(* ===== verification/ApiProps.v ===== *)
(** * The HTTP API: tokens, answers, the catalog *)

From stdpp Require Import base gmap strings list numbers pretty sorting.
From Stdlib Require Import Ascii.
From S2P Require Import Prelude GoFloat GoBase GoTime Model Rules RulesValid Fixtures Store Memory MemoryProps.
From S2P Require Import Tables Postgres PostgresProps PostgresInvariant PostgresCommit.
From S2P Require Import Engine EngineIndex EngineBatch EngineRecovery Service ServiceProps Signals SignalsProps Api.
Import Engine Service Service.Service.

(** ** Tokens *)

(** A header that carries a token: after "Bearer ", or bare. *)
Definition presents (authorization token : string) : Prop :=
  authorization = "Bearer " +:+ token \/ (authorization = token /\ hasPrefix authorization "Bearer " = false).

Lemma substring_all s : String.substring 0 (String.length s) s = s.
Proof. induction s as [|c s IH]; simpl; [done|]. by rewrite IH. Qed.

Lemma substring_more s n : String.length s <= n -> String.substring 0 n s = s.
Proof.
  revert n. induction s as [|c s IH]; intros [|n]; simpl; try done; [lia|]. intros H. by rewrite IH by lia.
Qed.

Lemma hasPrefix_app s pre : hasPrefix s pre = true <-> exists t, s = pre +:+ t.
Proof.
  unfold hasPrefix. revert s. induction pre as [|c pre IH]; intros [|d s]; simpl.
  - split; [by exists ""|done].
  - split; [by exists (String d s)|done].
  - split; [done|by intros [t H]].
  - destruct (Ascii.ascii_dec c d) as [->|Hne].
    + rewrite IH. split; intros [t H]; exists t; [by rewrite H|by injection H].
    + split; [done|]. intros [t H]. by injection H as -> _.
Qed.

Lemma trimPrefix_app pre t : trimPrefix (pre +:+ t) pre = t.
Proof.
  unfold trimPrefix. rewrite (proj2 (hasPrefix_app (pre +:+ t) pre) (ex_intro _ t eq_refl)).
  assert (forall n, String.length t <= n -> String.substring (String.length pre) n (pre +:+ t) = t) as H.
  { intros n Hn. induction pre as [|c pre IH]; simpl; [by apply substring_more|]. exact IH. }
  apply H. clear H. induction pre as [|c pre IH]; [done|]. change (String.length (String c pre +:+ t)) with (S (String.length (pre +:+ t))). lia.
Qed.

Lemma bearerOK_presents authorization expected : bearerOK authorization expected = true <-> presents authorization expected.
Proof.
  assert (bearerOK authorization expected = true <-> trimPrefix authorization "Bearer " = expected) as ->.
  { unfold bearerOK. rewrite andb_true_iff, Nat.eqb_eq, String.eqb_eq. split; [by intros [_ ?]|by intros ->]. }
  unfold presents. destruct (hasPrefix authorization "Bearer ") eqn:Ep.
  - apply hasPrefix_app in Ep as [t ->]. rewrite trimPrefix_app. split; [by intros ->; left|].
    intros [H|[_ ?]]; [by apply (String.app_inj _) in H|done].
  - unfold trimPrefix. rewrite Ep. split; [by right|]. intros [->|[H _]]; [|done].
    by rewrite (proj2 (hasPrefix_app _ "Bearer ") (ex_intro _ expected eq_refl)) in Ep.
Qed.

(** The token a route asks for. *)
Definition tokenOf (options : Options) (route : Route) : option string :=
  match route with
  | GetHealth | GetReady | GetMetrics => None
  | PostObservation _ | PostSignalEvent _ => Some options.(Options.IngestToken)
  | _ => Some options.(Options.APIToken)
  end.
Definition open (options : Options) : Options :=
  Options.mk options.(Options.Addr) options.(Options.APIToken) options.(Options.IngestToken) true.

Section Answers.
Context {R : Type} `{Repository R} `{!ControlRepository R}.
Context (errorText : ServiceError -> string) (signalsText : SignalsError -> string).

(** C37: nothing passes without its token. With authentication on, a request
    to a route that is not about health is answered 401 and does nothing, on
    every store and in every state, unless it presents the token of that
    route: the one for control, or the other for ingestion, which do not
    stand for each other; with it, the request is handled as if
    authentication were off. *)
Theorem guarded_by_token (options : Options) (env : Env) (clock : Clock) (readiness : list bool)
  (request : Request) (s : Service R) (token : string) :
  options.(Options.Insecure) = false -> tokenOf options request.(Request.Route) = Some token ->
  (~ presents request.(Request.Authorization) token ->
     exists message, handle errorText signalsText options env clock readiness request s
       = (Some (problem 401 "unauthorized" message), s)) /\
  (presents request.(Request.Authorization) token ->
     handle errorText signalsText options env clock readiness request s
     = handle errorText signalsText (open options) env clock readiness request s).
Proof.
  intros Hi Ht. destruct request as [authorization route]. simpl in *.
  assert (forall (A : Type) (message : string) (next : A) refuse,
    (~ presents authorization token ->
       guarded options authorization token message next refuse = refuse (problem 401 "unauthorized" message)) /\
    (presents authorization token -> guarded options authorization token message next refuse = next)) as Hg.
  { intros A message next refuse. unfold guarded. rewrite Hi. cbn [negb andb].
    pose proof (bearerOK_presents authorization token) as Hb. destruct (bearerOK authorization token).
    - split; [|done]. intros Hn. destruct Hn. by apply Hb.
    - split; [done|]. intros Hp. by apply Hb in Hp. }
  unfold handle. cbn [Request.Authorization Request.Route].
  destruct route; simpl in Ht; try done; injection Ht as <-;
    (split; [intros Hn; eexists; exact (proj1 (Hg _ _ _ _) Hn)|intros Hp; exact (proj2 (Hg _ _ _ _) Hp)]).
Qed.
End Answers.

(** ** Ingestion over HTTP *)

Definition ingestion (route : Route) : option (string + Observation) :=
  match route with
  | PostObservation body => Some body
  | PostSignalEvent (inl err) => Some (inl err)
  | PostSignalEvent (inr event) =>
      Some (match observationOf event with inl _ => inl "" | inr o => inr o end)
  | _ => None
  end.

Section Ingestion.
Context {R : Type} `{RepositoryLaws R} `{!ControlRepository R}.
Context (errorText : ServiceError -> string) (signalsText : SignalsError -> string).

Lemma Ingest_outcome clock o (s : Service R) cs :
  represents s.(runtime).(byRoute) cs ->
  let '(res, s') := Ingest clock o s in
  res <> Panic /\ (forall err, res = Err err -> sameRuntime s s') /\
  (forall alerts, res = Ok alerts -> validateObservation o = None).
Proof.
  intros Hrep. unfold Ingest. destruct (validateObservation o) as [e|]; [done|].
  pose proof (IngestBatch_failed clock (Partition (runtime s) (Observation.Series o)) [o] s cs Hrep) as Hf.
  destruct (IngestBatch _ _ _ _) as [res s']. by destruct Hf.
Qed.

(** A request that ingests is accepted or harmless. On a worker whose
    index is in order it is always answered, with 202, 400, 401 or 422; 202
    means that the body was an observation, or an event that is one, which is
    admissible and was evaluated, with its alerts committed, and is the answer
    with these alerts; any other answer leaves the engine's states, the index
    and the checkpoint as they were, and wakes no publisher. *)
Theorem ingestion_answered (options : Options) (env : Env) (clock : Clock) (readiness : list bool)
  (request : Request) (body : string + Observation) (s s' : Service R) (response : option Response)
  (cs : list compiledDefinition) :
  represents s.(runtime).(byRoute) cs -> ingestion request.(Request.Route) = Some body ->
  handle errorText signalsText options env clock readiness request s = (response, s') ->
  exists status b, response = Some (Response.mk status b) /\ status ∈ [202; 400; 401; 422]%Z /\
    (status = 202%Z -> exists o alerts, body = inr o /\ validateObservation o = None /\
       Ingest clock o s = (Ok alerts, s') /\ b = AcceptedBody alerts) /\
    (status <> 202%Z -> sameRuntime s s').
Proof.
  intros Hrep Hb. destruct request as [authorization route]. simpl in Hb.
  assert (forall o, match ingested errorText clock o s with
    | (Some (Response.mk status b), s'') => status ∈ [202; 400; 401; 422]%Z /\
        (status = 202%Z -> exists alerts, validateObservation o = None /\ Ingest clock o s = (Ok alerts, s'') /\
           b = AcceptedBody alerts) /\ (status <> 202%Z -> sameRuntime s s'')
    | (None, _) => False end) as Hing.
  { intros o. unfold ingested. pose proof (Ingest_outcome clock o s cs Hrep) as Ho.
    destruct (Ingest clock o s) as [[alerts|err|] s'']; destruct Ho as (Hnp & Herr & Hok); [| |done].
    - split; [set_solver|]. split; [|done]. intros _. exists alerts. split; [by eapply Hok|done].
    - split; [set_solver|]. split; [done|]. intros _. by eapply Herr. }
  assert (forall status b, status ∈ [400; 401; 422]%Z -> (Some (Response.mk status b), s) = (response, s') ->
    exists status b, response = Some (Response.mk status b) /\ status ∈ [202; 400; 401; 422]%Z /\
    (status = 202%Z -> exists o alerts, body = inr o /\ validateObservation o = None /\
       Ingest clock o s = (Ok alerts, s') /\ b = AcceptedBody alerts) /\
    (status <> 202%Z -> sameRuntime s s')) as Hrefused.
  { intros status b Hs [= <- <-]. exists status, b. split; [done|]. split; [set_solver|]. split; [|done].
    intros ->. set_solver. }
  unfold handle, guarded. cbn [Request.Authorization Request.Route].
  destruct route; try done; simpl in Hb; (case_goal; [apply Hrefused; set_solver|]).
  - injection Hb as <-. unfold observation. destruct body0 as [err|o]; [apply Hrefused; set_solver|].
    specialize (Hing o). destruct (ingested errorText clock o s) as [[[status b]|] s'']; [|done].
    intros [= <- <-]. exists status, b. destruct Hing as (H1 & H2 & H3). split; [done|]. split; [done|]. split; [|done].
    intros E. destruct (H2 E) as (alerts & ? & ? & ?). by exists o, alerts.
  - unfold signalEvent. destruct body0 as [err|event]; [apply Hrefused; set_solver|].
    destruct (observationOf event) as [err|o]; [apply Hrefused; set_solver|]. injection Hb as <-.
    specialize (Hing o). destruct (ingested errorText clock o s) as [[[status b]|] s'']; [|done].
    intros [= <- <-]. exists status, b. destruct Hing as (H1 & H2 & H3). split; [done|]. split; [done|]. split; [|done].
    intros E. destruct (H2 E) as (alerts & ? & ? & ?). by exists o, alerts.
Qed.
End Ingestion.

(** ** Unknown definitions *)

(** No definition of this identifier, or an archived one. *)
Definition absentDefinition (id : string) (d : Database) : Prop :=
  isUUID id = true /\ forall row, Database.alert_definitions d !! id = Some row -> row.(DefinitionRow.archived_at) <> None.

Lemma unarchived_absent id d : absentDefinition id d -> unarchived id d = inr None.
Proof.
  intros [Hu Ha]. unfold unarchived. rewrite Hu. simpl. destruct (_ !! id) as [row|] eqn:E; simpl; [|done].
  by rewrite bool_decide_eq_false_2 by (by apply Ha).
Qed.

Section Unknown.
Context (errorText : ServiceError -> string) (signalsText : SignalsError -> string).

(** On PostgreSQL an unknown definition is an internal error. To enable or
    disable one that does not exist, or was archived, is answered 500 "could
    not update alert definition" instead of 404, because [SetEnabled] returns
    the driver's "no rows in result set", which is not [ErrNotFound]; to
    delete it is answered 404, as both are on the memory store. *)
Theorem unknown_definition_answers (options : Options) (env : Env) (clock : Clock) (readiness : list bool)
  (id authorization : string) (enabled : bool) (s : Service Deployment) :
  options.(Options.Insecure) = true -> sane s.(repo).(pg).(Postgres.server) ->
  absentDefinition id s.(repo).(pg).(Postgres.db) ->
  (exists s', handle errorText signalsText options env clock readiness
      (Request.mk authorization (PatchDefinition id (inr (Some enabled)))) s
    = (Some (problem 500 "store_error" "could not update alert definition"), s') /\
    s'.(repo).(pg).(Postgres.db) = s.(repo).(pg).(Postgres.db)) /\
  (exists s', handle errorText signalsText options env clock readiness
      (Request.mk authorization (DeleteDefinition id)) s
    = (Some (problem 404 "not_found" "alert definition not found"), s') /\
    s'.(repo).(pg).(Postgres.db) = s.(repo).(pg).(Postgres.db)).
Proof.
  intros Hi Hs Ha. apply unarchived_absent in Ha.
  unfold handle, guarded. rewrite Hi. cbn [negb andb Request.Route Request.Authorization].
  split.
  - unfold updateDefinition, SetEnabled.
    destruct (StoreSetEnabled env id enabled (boundary clock s) (repo s)) as [res r] eqn:E.
    apply call_inv in E as [n E]. unfold Postgres.SetEnabled, exec in E. rewrite Hs, Ha in E.
    injection E as <- _ Hd. eexists. split; [reflexivity|]. simpl. by rewrite <- Hd.
  - unfold deleteDefinition, Delete.
    destruct (StoreArchiveDefinition env id (boundary clock s) (repo s)) as [res r] eqn:E.
    unfold StoreArchiveDefinition, postgres_control in E.
    destruct (call _ _ (repo s)) as [res0 r0] eqn:E0. injection E as <- <-.
    apply call_inv in E0 as [n E0]. unfold Postgres.ArchiveDefinition, bind, exec in E0. rewrite Hs, Ha in E0.
    injection E0 as <- _ Hd. eexists. split; [reflexivity|]. simpl. by rewrite <- Hd.
Qed.
End Unknown.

YOUR ASSIGNMENT
Write out exactly the lines above between the line with "- injection Hb" and the line with "destruct (observationOf event)", inclusive, and nothing beyond them.

SOLUTION TO THIS EXERCISE
  - injection Hb as <-. unfold observation. destruct body0 as [err|o]; [apply Hrefused; set_solver|].
    specialize (Hing o). destruct (ingested errorText clock o s) as [[[status b]|] s'']; [|done].
    intros [= <- <-]. exists status, b. destruct Hing as (H1 & H2 & H3). split; [done|]. split; [done|]. split; [|done].
    intros E. destruct (H2 E) as (alerts & ? & ? & ?). by exists o, alerts.
  - unfold signalEvent. destruct body0 as [err|event]; [apply Hrefused; set_solver|].
    destruct (observationOf event) as [err|o]; [apply Hrefused; set_solver|]. injection Hb as <-.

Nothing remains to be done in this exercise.